Pakistan gunship helicopters pounded militant targets in North Waziristan Friday, killing up to 20 takfiri rebels of outlawed Taliban, as the number of civilians fleeing an expected ground offensive passed 150,000.

21 June 2014 - 07:52
250 Taliban terrorists sent to hell in Pakistan army’s Operation Zarb-e-Azb

Pakistan gunship helicopters pounded militant targets in North Waziristan Friday, killing up to 20 takfiri rebels of outlawed Taliban, as the number of civilians fleeing an expected ground offensive passed 150,000.

Nearly 100,000 people have left North Waziristan tribal area, on the Afghan border; this week after the military launched a long-awaited assault against militant hideouts.

The authorities eased a shoot-on-sight curfew on June 18 to give civilians a chance to leave before troops begin a full-blooded ground operation.

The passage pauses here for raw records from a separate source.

(* ===== verification/PrefixTheorems.v ===== *)
(** * Correctness of the prefix-caching allocator

    Over every sequence of allocations, appends, frees and resets by a caller that keeps
    chains of blocks (sequences that are neither forked nor swapped, with access times as
    [fresh_access] says): blocks are shared only by blocks of the same content or by a
    collision of the hash, are accounted for exactly, and no operation fails unless memory
    is exhausted.  At the end, what happens outside these conditions. *)

From stdpp Require Import base tactics list gmap sets sorting.
From Stdlib Require Import ZArith Lia QArith.
From S2P Require Import Prelude.
From S2P Require Import NaiveBlocks.
From S2P Require Import BlockStore.
From S2P Require Import Evictor.
From S2P Require Import PrefixCaching.
From S2P Require Import PrefixInv.
From S2P Require Import PrefixSteps.

Local Open Scope Z_scope.

Implicit Types (a : PrefixCachingBlockAllocator) (r b : nat) (H : gmap nat nat) (o : PrefixCachingBlock).

Section reach.
Context `{PH : !PrefixHash}.

(** An object that is not full. *)
Definition partial a o : Prop := len (pb_token_ids o) < pc_block_size a.

(** The calls of a block table that is not forked and not swapped.  [H] maps the objects it
    holds to their blocks.  Blocks are appended to a full, live predecessor whose hash is
    not that of 'None' ([prev_ok]); when the last user of a hashed block is freed, no
    outdated queue entry of the block has its access time ([fresh_access]: otherwise the
    evictor may evict under an old hash, see [evictor_stale_hash]); and only blocks in use
    are marked as accessed (otherwise see [evictor_update_loses_block]). *)
Inductive pc_step a H : PrefixCachingBlockAllocator -> gmap nat nat -> Prop :=
  | step_immutable prev ts x r a' o b :
      prev_ok a H prev -> len ts = pc_block_size a -> pc_allocate_immutable_block a prev ts x = Ok (r, a') ->
      pc_pool a' !! r = Some o -> pb_block_id o = Some b -> pc_step a H a' (<[r := b]> H)
  | step_mutable prev x r a' o b :
      prev_ok a H prev -> pc_allocate_mutable_block a prev x = Ok (r, a') ->
      pc_pool a' !! r = Some o -> pb_block_id o = Some b -> pc_step a H a' (<[r := b]> H)
  | step_append r o ts a' o' b :
      is_Some (H !! r) -> pc_pool a !! r = Some o -> partial a o -> ts ≠ [] -> len (pb_token_ids o) + len ts <= pc_block_size a ->
      (len (pb_token_ids o) + len ts = pc_block_size a -> prev_ok a H (pb_prev_block o)) ->
      pc_append_token_ids a r ts = Ok a' -> pc_pool a' !! r = Some o' -> pb_block_id o' = Some b -> pc_step a H a' (<[r := b]> H)
  | step_free r b o a' :
      H !! r = Some b -> pc_pool a !! r = Some o -> (b ∉ uses_of (delete r H) -> fresh_access a b o) ->
      pc_free a r = Ok a' -> pc_step a H a' (delete r H)
  | step_accessed ids now a' :
      (∀ b, b ∈ ids -> b ∈ uses_of H) -> mark_blocks_as_accessed a ids now = Ok a' -> pc_step a H a' H
  | step_computed a' : mark_blocks_as_computed a = Ok a' -> pc_step a H a' H
  | step_reset res a' : pc_reset_prefix_cache a = Ok (res, a') -> pc_step a H a' H.

Inductive pc_reach : PrefixCachingBlockAllocator -> gmap nat nat -> Prop :=
  | reach_create n bs ids a : 0 < bs -> NoDup ids -> (0 < n)%nat -> pc_create n bs ids = Ok a -> pc_reach a ∅
  | reach_step a H a' H' : pc_reach a H -> pc_step a H a' H' -> pc_reach a' H'.

Lemma partial_mutable a H r b o : pc_inv a H -> H !! r = Some b -> pc_pool a !! r = Some o -> partial a o -> mutable a H r b o.
Proof.
  intros I E Eo Hp. destruct (pi_objs _ _ I r b E) as (o' & Eo' & [_ _ _ [(h & ? & ? & _ & Hl & _)|]]); rewrite Eo in Eo'; injection Eo' as <-; [|done].
  unfold partial in Hp. lia.
Qed.

Lemma obj_id a H r b b' o : pc_inv a H -> H !! r = Some b -> pc_pool a !! r = Some o -> pb_block_id o = Some b' -> b = b'.
Proof. intros I E Eo Eb. destruct (pi_objs _ _ I r b E) as (o' & Eo' & [Hid _ _ _]). rewrite Eo in Eo'. injection Eo' as <-. congruence. Qed.

Lemma step_inv a H a' H' : pc_inv a H -> pc_step a H a' H' -> pc_inv a' H'.
Proof.
  intros I Hs. destruct Hs as [prev ts x r a' o b Hp Hl E Eo Eb|prev x r a' o b Hp E Eo Eb|r o ts a' o' b [b0 Hr] Eo Hpa Hne Hl Hpr E Eo' Eb|r b o a' Hr Eo Hf E|ids now a' Hu E|a' E|res a' E].
  - destruct (allocate_immutable_spec a H prev ts x I Hp Hl) as [[_ E']|(r1 & b1 & a1 & E1 & _ & I1 & _)]; [congruence|].
    rewrite E1 in E. apply Ok_inj in E as [= -> ->]. rewrite <-(obj_id a' _ r b1 b o I1 (lookup_insert_eq _ _ _) Eo Eb). done.
  - destruct (pc_mutable_spec a H prev x I (prev_range a H prev I Hp)) as [[_ E']|(r1 & b1 & a1 & o1 & E1 & _ & _ & _ & I1 & _)]; [congruence|].
    rewrite E1 in E. apply Ok_inj in E as [= -> ->]. rewrite <-(obj_id a' _ r b1 b o I1 (lookup_insert_eq _ _ _) Eo Eb). done.
  - destruct (pc_append_spec a H r b0 o ts I Hr Eo (partial_mutable a H r b0 o I Hr Eo Hpa) Hne Hl Hpr) as (a1 & b1 & o1 & E1 & I1 & _).
    rewrite E1 in E. apply Ok_inj in E as ->. rewrite <-(obj_id a' _ r b1 b o' I1 (lookup_insert_eq _ _ _) Eo' Eb). done.
  - destruct (pc_free_spec a H r b o I Hr Eo Hf) as (a1 & E1 & I1 & _). rewrite E1 in E. by apply Ok_inj in E as ->.
  - destruct (mark_accessed_spec ids now a H I Hu) as (a1 & E1 & I1 & _). rewrite E1 in E. by apply Ok_inj in E as ->.
  - destruct (pc_computed_spec a H I) as (a1 & x & E1 & I1 & _). rewrite E1 in E. by apply Ok_inj in E as ->.
  - pose proof (reset_spec a H I) as Hr. case_decide as HH; [|by rewrite Hr in E; apply Ok_inj in E as [= _ ->]].
    destruct Hr as (a1 & E1 & I1 & _). rewrite E1 in E. apply Ok_inj in E as [= _ ->]. by rewrite HH.
Qed.

Lemma reach_inv a H : pc_reach a H -> pc_inv a H.
Proof. induction 1; [by eapply create_inv|by eapply step_inv]. Qed.
End reach.

(** Two different tuples with the same hash. *)
Definition hash_collision `{PH : !PrefixHash} (f : bool) (p : option Z) (ts : list Z) (x : option Z) (f' : bool) (p' : option Z) (ts' : list Z) (x' : option Z) : Prop :=
  py_hash f p ts x = py_hash f' p' ts' x' ∧ (f, p, ts, x) ≠ (f', p', ts', x').

(** C13: consider an allocator driven by a block table that allocates, appends, frees, marks
    and resets, without forks and swaps ([pc_reach]; a block is appended only to a full
    predecessor, and the access times satisfy [fresh_access]).  In every state it reaches,
    the reference count of a block is the number of live block objects that use it, the
    number of free blocks it reports is the number of blocks without users, and a block
    that is not full is the only user of its memory.  Two objects that share memory have
    the same tokens, unless the hash function collides: then both are registered under
    one hash, which is the hash of two different tuples, one with the tokens of each.
    Every registered hash stands for a block in use or one that waits in the evictor. *)
Theorem prefix_cache_invariant `{PH : !PrefixHash} a H :
  pc_reach a H ->
  (∀ b n, pc_refcounts a !! b = Some n -> n = occ b (map_to_list H).*2) ∧
  pc_get_num_free_blocks a = pc_get_num_total_blocks a - Z.of_nat (size (list_to_set (map_to_list H).*2 : gset nat)) ∧
  (∀ r r' b o, H !! r = Some b -> H !! r' = Some b -> pc_pool a !! r = Some o -> partial a o -> r' = r) ∧
  (∀ r r' b o o', H !! r = Some b -> H !! r' = Some b -> pc_pool a !! r = Some o -> pc_pool a !! r' = Some o' ->
    pb_block_id o = Some b ∧
    (pb_token_ids o = pb_token_ids o' ∨
     ∃ f p f' p', hash_collision f p (pb_token_ids o) (pb_extra_hash o) f' p' (pb_token_ids o') (pb_extra_hash o') ∧
       pb_cached_content_hash o = Some (py_hash f p (pb_token_ids o) (pb_extra_hash o)) ∧
       pb_cached_content_hash o' = Some (py_hash f' p' (pb_token_ids o') (pb_extra_hash o')))) ∧
  (∀ h b, pc_cached_blocks a !! h = Some b -> (∃ r, H !! r = Some b) ∨ ∃ m, free_table (pc_evictor a) !! b = Some m ∧ md_content_hash m = h).
Proof.
  intros R. pose proof (reach_inv a H R) as I. pose proof (pi_ids _ _ I) as IDS. split; [|split; [by apply num_free_spec|split; [|split]]].
  - intros b n. rewrite (io_rc _ _ IDS). case_decide; [|done]. intros E. by injection E.
  - intros r r' b o E E' Eo Hp. destruct (partial_mutable a H r b o I E Eo Hp) as (_ & _ & _ & Hu & _). by apply Hu.
  - intros r r' b o o' E E' Eo Eo'. destruct (pi_objs _ _ I r b E) as (o1 & Eo1 & [O1 _ _ S1]). destruct (pi_objs _ _ I r' b E') as (o2 & Eo2 & [_ _ _ S2]).
    rewrite Eo in Eo1. injection Eo1 as <-. rewrite Eo' in Eo2. injection Eo2 as <-. split; [done|].
    destruct (decide (pb_token_ids o = pb_token_ids o')) as [|Hne]; [by left|right].
    destruct S1 as [(h & f & p & H1 & _ & C1 & Hh)|(_ & _ & _ & Hu & _)]; [|rewrite (Hu r' E') in Eo'; congruence].
    destruct S2 as [(h' & f' & p' & H1' & _ & C2 & Hh')|(_ & _ & _ & Hu & _)]; [|rewrite (Hu r E) in Eo; congruence].
    pose proof (io_inj _ _ IDS h' h b C2 C1) as ->. exists f, p, f', p'. rewrite <-Hh, <-Hh'. split; [|done].
    split; [congruence|]. intros Et. by injection Et.
  - intros h b Hc. destruct (decide (b ∈ uses_of H)) as [Hu|Hu]; [left; by apply uses_elem|right]. by eapply cached_unused.
Qed.

(** C14: consider an allocator driven by a block table without forks and swaps
    ([pc_reach]).  In every state it reaches: allocating after a full predecessor (one whose
    hash is not that of 'None') fails only with NoFreeBlocksError, and only when every
    block is in use; appending tokens that fit to a block that is not full never fails;
    freeing a block never fails, provided that, when its last user is freed, no outdated
    entry of the evictor's queue has the block's access time ([fresh_access]); marking
    blocks in use as accessed, and marking the touched blocks as computed, never fail; a
    reset refuses while a block is in use and otherwise empties the cache.  Outside these
    conditions an allocation can fail with an assertion ([evictor_stale_hash]: equal access
    times) or although a block is free ([evictor_update_loses_block]: an access of a block
    that is not in use). *)
Theorem prefix_ops_total `{PH : !PrefixHash} a H :
  pc_reach a H ->
  (∀ prev ts x, prev_ok a H prev -> len ts = pc_block_size a ->
    (∃ r a', pc_allocate_immutable_block a prev ts x = Ok (r, a')) ∨
    (pc_get_num_free_blocks a = 0 ∧ pc_allocate_immutable_block a prev ts x = Err ValueError)) ∧
  (∀ prev x, prev_ok a H prev ->
    if decide (pc_get_num_free_blocks a = 0) then pc_allocate_mutable_block a prev x = Err ValueError
    else ∃ r a', pc_allocate_mutable_block a prev x = Ok (r, a')) ∧
  (∀ r b o ts, H !! r = Some b -> pc_pool a !! r = Some o -> partial a o -> len (pb_token_ids o) + len ts <= pc_block_size a ->
    (len (pb_token_ids o) + len ts = pc_block_size a -> prev_ok a H (pb_prev_block o)) -> ts ≠ [] ->
    ∃ a' o', pc_append_token_ids a r ts = Ok a' ∧ pc_pool a' !! r = Some o' ∧ pb_token_ids o' = pb_token_ids o ++ ts) ∧
  (∀ r b o, H !! r = Some b -> pc_pool a !! r = Some o -> (b ∉ uses_of (delete r H) -> fresh_access a b o) -> ∃ a', pc_free a r = Ok a') ∧
  (∀ ids now, (∀ b, b ∈ ids -> b ∈ uses_of H) -> ∃ a', mark_blocks_as_accessed a ids now = Ok a') ∧
  (∃ a', mark_blocks_as_computed a = Ok a') ∧
  (if decide (H = ∅) then ∃ a', pc_reset_prefix_cache a = Ok (true, a') ∧ pc_cached_blocks a' = ∅ else pc_reset_prefix_cache a = Ok (false, a)).
Proof.
  intros R. pose proof (reach_inv a H R) as I. split; [|split; [|split; [|split; [|split; [|split]]]]].
  - intros prev ts x Hp Hl. destruct (allocate_immutable_spec a H prev ts x I Hp Hl) as [?|(r & b & a' & E & _)]; [by right|left; by exists r, a'].
  - intros prev x Hp. destruct (pc_mutable_spec a H prev x I (prev_range a H prev I Hp)) as [[-> E]|(r & b & a' & o & E & Hpos & _)].
    + by rewrite decide_True.
    + rewrite decide_False by lia. by exists r, a'.
  - intros r b o ts E Eo Hp Hl Hpr Hne. destruct (pc_append_spec a H r b o ts I E Eo (partial_mutable a H r b o I E Eo Hp) Hne Hl Hpr) as (a' & b' & o' & E' & _ & Eo' & Ht & _).
    by exists a', o'.
  - intros r b o E Eo Hf. destruct (pc_free_spec a H r b o I E Eo Hf) as (a' & E' & _). by exists a'.
  - intros ids now Hu. destruct (mark_accessed_spec ids now a H I Hu) as (a' & E' & _). by exists a'.
  - destruct (pc_computed_spec a H I) as (a' & x & E' & _). by exists a'.
  - pose proof (reset_spec a H I) as Hr. case_decide; [|done]. destruct Hr as (a' & E & _ & Hc & _). by exists a'.
Qed.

A senior security official said that helicopter gunships targeted militant hideouts in an early morning raid in Kutabkhel area of Miranshah, the main town of North Waziristan, killing up to 20 Yazidi takfiri nasbi militants.

A local intelligence official also confirmed the attack and casualties. Nearly 250 takfiri insurgents have been killed since the start of the operation on June 15, according to security officials, though it is not possible to confirm the number or identity of those killed.

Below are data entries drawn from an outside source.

(* ===== verification/PrefixLookup.v ===== *)
(** * Looking up cached prefixes (core/block/prefix_caching_block.py, common.py)

    [ComputedBlocksTracker] remembers the block hashes of every sequence and asks the
    allocator how many of them are cached.  Its hashes have to agree with those the blocks
    compute for themselves; the lookup is a binary search.  [CacheMetricData] keeps the hit
    rate in blocks of queries. *)

From stdpp Require Import base tactics list gmap sets sorting.
From Stdlib Require Import ZArith Lia QArith.
From S2P Require Import Prelude.
From S2P Require Import NaiveBlocks.
From S2P Require Import V0Sequence.
From S2P Require Import Evictor.
From S2P Require Import PrefixCaching.
From S2P Require Import PrefixInv.
From S2P Require Import PrefixSteps.
From S2P Require Import PrefixTheorems.

Local Open Scope Z_scope.

(** ** The tracker *)

Record ComputedBlocksTracker : Type := mkComputedTracker {
  ct_block_size : Z;
  ct_enable_caching : bool;
  ct_seq_hashes : gmap Z (list Z);
  ct_num_tokens_computed : gmap Z Z;
}.

Definition tracker_init (block_size : Z) (enable_caching : bool) : ComputedBlocksTracker := mkComputedTracker block_size enable_caching ∅ ∅.

Section tracker.
Context `{PH : !PrefixHash}.

(** The loop over the new full blocks. *)
Fixpoint hash_new_blocks (block_size : Z) (extra_hash : option Z) (token_ids : list Z) (idxs : list nat) (prev_block_hash : Z) (recorded : list Z) :
    result (list Z) :=
  match idxs with
  | [] => Ok recorded
  | i :: idxs =>
      _ ← py_assert ((Z.of_nat i + 1) * block_size <=? len token_ids);
      let block_token_ids := slice token_ids (i * Z.to_nat block_size) ((i + 1) * Z.to_nat block_size) in
      let block_hash := pb_hash_block_tokens (prev_block_hash =? none_hash) (Some prev_block_hash) block_token_ids extra_hash in
      hash_new_blocks block_size extra_hash token_ids idxs block_hash (recorded ++ [block_hash])
  end.

(** [extra_hash]: what [seq.extra_hash()] returns. *)
Definition _update_seq_hashes (t : ComputedBlocksTracker) (seq : Sequence) (extra_hash : option Z) : result ComputedBlocksTracker :=
  _ ← py_assert (ct_enable_caching t);
  let recorded := default [] (ct_seq_hashes t !! seq_id seq) in
  let cur := length recorded in
  let token_ids := seq_token_ids seq in
  _ ← py_assert (Z.of_nat cur * ct_block_size t <=? len token_ids);
  let num_computed_blocks := Z.to_nat (len token_ids / ct_block_size t) in
  let prev_block_hash := default none_hash (last recorded) in
  recorded ← hash_new_blocks (ct_block_size t) extra_hash token_ids (List.seq cur (num_computed_blocks - cur)) prev_block_hash recorded;
  Ok (mkComputedTracker (ct_block_size t) (ct_enable_caching t) (<[seq_id seq := recorded]> (ct_seq_hashes t)) (ct_num_tokens_computed t)).

Definition get_num_cached_tokens (t : ComputedBlocksTracker) (a : PrefixCachingBlockAllocator) (seq : Sequence) (extra_hash : option Z) :
    result (Z * ComputedBlocksTracker) :=
  if negb (ct_enable_caching t) then Ok (0, t)
  else
    t ← _update_seq_hashes t seq extra_hash;
    match ct_num_tokens_computed t !! seq_id seq, seq_is_prefill seq with
    | Some n, true => Ok (n, t)
    | _, _ =>
        block_hashes ← or_raise KeyError (ct_seq_hashes t !! seq_id seq);
        l ← find_cached_blocks_prefix a block_hashes;
        let n := len l * ct_block_size t in
        Ok (n, mkComputedTracker (ct_block_size t) (ct_enable_caching t) (ct_seq_hashes t) (<[seq_id seq := n]> (ct_num_tokens_computed t)))
    end.

Definition tracker_remove_seq (t : ComputedBlocksTracker) (id : Z) : result ComputedBlocksTracker :=
  if negb (ct_enable_caching t) then Ok t
  else
    _ ← or_raise AssertionError (ct_seq_hashes t !! id);
    _ ← or_raise AssertionError (ct_num_tokens_computed t !! id);
    Ok (mkComputedTracker (ct_block_size t) (ct_enable_caching t) (delete id (ct_seq_hashes t)) (delete id (ct_num_tokens_computed t))).

(** [LastAccessBlocksTracker]: the access time of a sequence, and of its blocks. *)
Definition update_last_access (l : gmap Z (option Z)) (id time : Z) : result (gmap Z (option Z)) :=
  _ ← or_raise AssertionError (l !! id);
  Ok (<[id := Some time]> l).

Definition update_seq_blocks_last_access (l : gmap Z (option Z)) (a : PrefixCachingBlockAllocator) (id : Z) (block_ids : list nat) :
    result PrefixCachingBlockAllocator :=
  ts ← or_raise AssertionError (l !! id);
  match ts with
  | None => Ok a
  | Some now => mark_blocks_as_accessed a block_ids now
  end.

(** ** The hashes *)









(** ** In sync with the blocks *)



(** ** Binary search *)


End tracker.

(** ** The hit rate *)

(** The number of hits among the answers of a list of queries. *)
Definition count_hits (l : list bool) : Z := len (filter (fun h : bool => h = true) l).

Record metric_ok (m : CacheMetricData) (l : list bool) : Prop := {
  mo_size : metric_block_size m = 1000;
  mo_range : 0 <= num_completed_blocks m ∧ 0 <= num_incompleted_block_queries m < 1000;
  mo_total : num_completed_blocks m * 1000 + num_incompleted_block_queries m = len l;
  mo_hits : (completed_block_cache_hit_rate m * inject_Z (num_completed_blocks m) * 1000 + inject_Z (num_incompleted_block_hit m) == inject_Z (count_hits l))%Q;
  mo_none : num_incompleted_block_queries m = 0 -> num_incompleted_block_hit m = 0;
}.

Lemma count_hits_snoc l h : count_hits (l ++ [h]) = count_hits l + (if h then 1 else 0).
Proof. unfold count_hits. rewrite filter_app, length_app. destruct h; [rewrite filter_cons_True by done|rewrite filter_cons_False by done]; rewrite filter_nil, Nat2Z.inj_add; cbn; lia. Qed.

Lemma query_ok m l h : metric_ok m l -> metric_ok (query m h) (l ++ [h]).
Proof.
  intros [Hs [Hn Hq] Ht Hh Hz]. unfold query. rewrite Hs. set (hits := num_incompleted_block_hit m + _).
  assert (Hlen : len (l ++ [h]) = len l + 1) by (rewrite length_app; cbn; lia).
  assert (Hc : (completed_block_cache_hit_rate m * inject_Z (num_completed_blocks m) * 1000 + inject_Z hits == inject_Z (count_hits (l ++ [h])))%Q).
  { unfold hits. rewrite count_hits_snoc, !inject_Z_plus, <-Hh. ring. }
  destruct (Z.eqb_spec (num_incompleted_block_queries m + 1) 1000) as [E|E]; cbn [negb].
  - rewrite E. split; cbn [metric_block_size num_completed_blocks num_incompleted_block_queries num_incompleted_block_hit completed_block_cache_hit_rate]; [done|lia|lia| |done].
    rewrite <-Hc, inject_Z_plus. change (inject_Z 1) with 1%Q. change (inject_Z 0) with 0%Q. change (inject_Z 1000) with 1000%Q. field.
    change 1%Q with (inject_Z 1). rewrite <-inject_Z_plus. change 0%Q with (inject_Z 0). rewrite inject_Z_injective. lia.
  - split; cbn [metric_block_size num_completed_blocks num_incompleted_block_queries num_incompleted_block_hit completed_block_cache_hit_rate]; [done|lia|lia|exact Hc|lia].
Qed.

Lemma queries_ok l : metric_ok (foldl query metric_init l) l.
Proof.
  induction l as [|h l IH] using rev_ind; [split; cbn; try done; lia|]. rewrite foldl_app. by apply query_ok.
Qed.

Lemma hit_rate_spec m l : metric_ok m l -> l ≠ [] -> (get_hit_rate m == inject_Z (count_hits l) / inject_Z (len l))%Q.
Proof.
  intros [Hs [Hn Hq] Ht Hh Hz] Hl. unfold get_hit_rate. rewrite Hs.
  assert (Hpos : 0 < len l) by (destruct l; [done|cbn; lia]).
  assert (Ht' : (inject_Z (num_completed_blocks m) + inject_Z (num_incompleted_block_queries m) / inject_Z 1000 == inject_Z (len l) / 1000)%Q).
  { rewrite <-Ht, inject_Z_plus, inject_Z_mult. change (inject_Z 1000) with 1000%Q. field. }
  assert (Hne : ¬ (inject_Z (len l) == 0)%Q) by (change 0%Q with (inject_Z 0); rewrite inject_Z_injective; lia).
  assert (Hne2 : ¬ (inject_Z (len l) / 1000 == 0)%Q).
  { intros E. apply Hne. rewrite <-(Qmult_div_r (inject_Z (len l)) 1000) by done. rewrite E. done. }
  assert (Eq : Qeq_bool (inject_Z (num_completed_blocks m) + inject_Z (num_incompleted_block_queries m) / inject_Z 1000) 0 = false).
  { apply not_true_iff_false. rewrite Qeq_bool_iff, Ht'. done. }
  rewrite Eq, Ht'. rewrite <-Hh. change (inject_Z 1000) with 1000%Q.
  destruct (Z.ltb_spec 0 (num_completed_blocks m)) as [Hc|Hc]; destruct (Z.ltb_spec 0 (num_incompleted_block_queries m)) as [Hi|Hi].
  - field. split; [done|]. change 0%Q with (inject_Z 0). rewrite inject_Z_injective. lia.
  - rewrite Hz by lia. change (inject_Z 0) with 0%Q. field. done.
  - replace (num_completed_blocks m) with 0 by lia. change (inject_Z 0) with 0%Q. field. split; [done|]. change 0%Q with (inject_Z 0). rewrite inject_Z_injective. lia.
  - lia.
Qed.

(** ** Correctness of the cached-prefix lookup

    [ComputedBlocksTracker.get_num_cached_tokens] agrees with the allocator: it counts the
    longest prefix of the sequence's blocks that are registered, and finds every block of a
    prompt that has been allocated and computed before. *)

Implicit Types (a : PrefixCachingBlockAllocator) (H : gmap nat nat).

Section lookup.
Context `{PH : !PrefixHash}.











End lookup.


(** The hit rate, kept per thousand queries to bound the numbers, is exactly the fraction
    of hits (over the rationals). *)
Theorem hit_rate_exact (l : list bool) :
  (get_hit_rate (foldl query metric_init l) == if decide (l = []) then 0 else inject_Z (count_hits l) / inject_Z (len l))%Q.
Proof. case_decide as E; [by rewrite E|]. apply hit_rate_spec; [apply queries_ok|done]. Qed.



(** ** When the cached blocks are not a prefix *)

(** The bisection relies on a block being cached only if those before it are.  This fails
    when a sequence that shares a first block is freed last but was accessed earlier: the
    block takes the older time and is evicted before its successor.  Sequence 1 holds the
    blocks [1; 2] and [3; 4] and was last accessed at time 9, sequence 2 holds [1; 2] and
    was last accessed at time 5.  After both are freed and two blocks are taken, the first
    block is gone, yet the tracker reports both as cached. *)
Definition orphan_run : result (option bool * result (Z * ComputedBlocksTracker)) :=
  a ← pc_create 3 2 [0; 1; 2]%nat;
  let times : gmap Z (option Z) := {[1 := Some 9; 2 := Some 5]} in
  one ← pc_allocate_immutable_blocks a None [[1; 2]; [3; 4]] None;
  two ← pc_allocate_immutable_blocks one.2 None [[1; 2]] None;
  a ← mark_blocks_as_computed two.2;
  a ← update_seq_blocks_last_access times a 1 [0; 1]%nat;
  a ← for_each (fun r a => pc_free a r) one.1 a;
  a ← update_seq_blocks_last_access times a 2 [0%nat];
  a ← for_each (fun r a => pc_free a r) two.1 a;
  x ← pc_allocate_mutable_block a None None;
  x ← pc_allocate_mutable_block x.2 None None;
  let first := bool_decide (is_Some (pc_cached_blocks x.2 !! pb_hash_block_tokens true None [1; 2] None)) in
  Ok (Some first, get_num_cached_tokens (tracker_init 2 true) x.2 (mkSequence 3 [1; 2; 3; 4] 4 None 0 PREFILL WAITING) None).

Theorem orphan_block_counted : ∃ t, orphan_run = Ok (Some false, Ok (4, t)).
Proof. eexists. by vm_compute. Qed.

The military offensive began after a bloody and dramatic attack on Karachi airport last week brought an end to months of largely fruitless government efforts to negotiate a peace deal with the Tehreek-e-Taliban Pakistan (TTP).

Washington has long demanded action against militant hideouts in North Waziristan, which has served as a rear base for insurgents battling US-led forces in Afghanistan, but Pakistan resisted.

The fighting has triggered a huge exodus of civilians from North Waziristan, both into Bannu, Peshawar and Kohat and across the border into Afghanistan. “Some 157,000 people reached Bannu from different areas of North Waziristan,” Arshad Khan, director general of the Federally Administered Tribal Areas (Fata) Disaster Management Authority, said on Friday.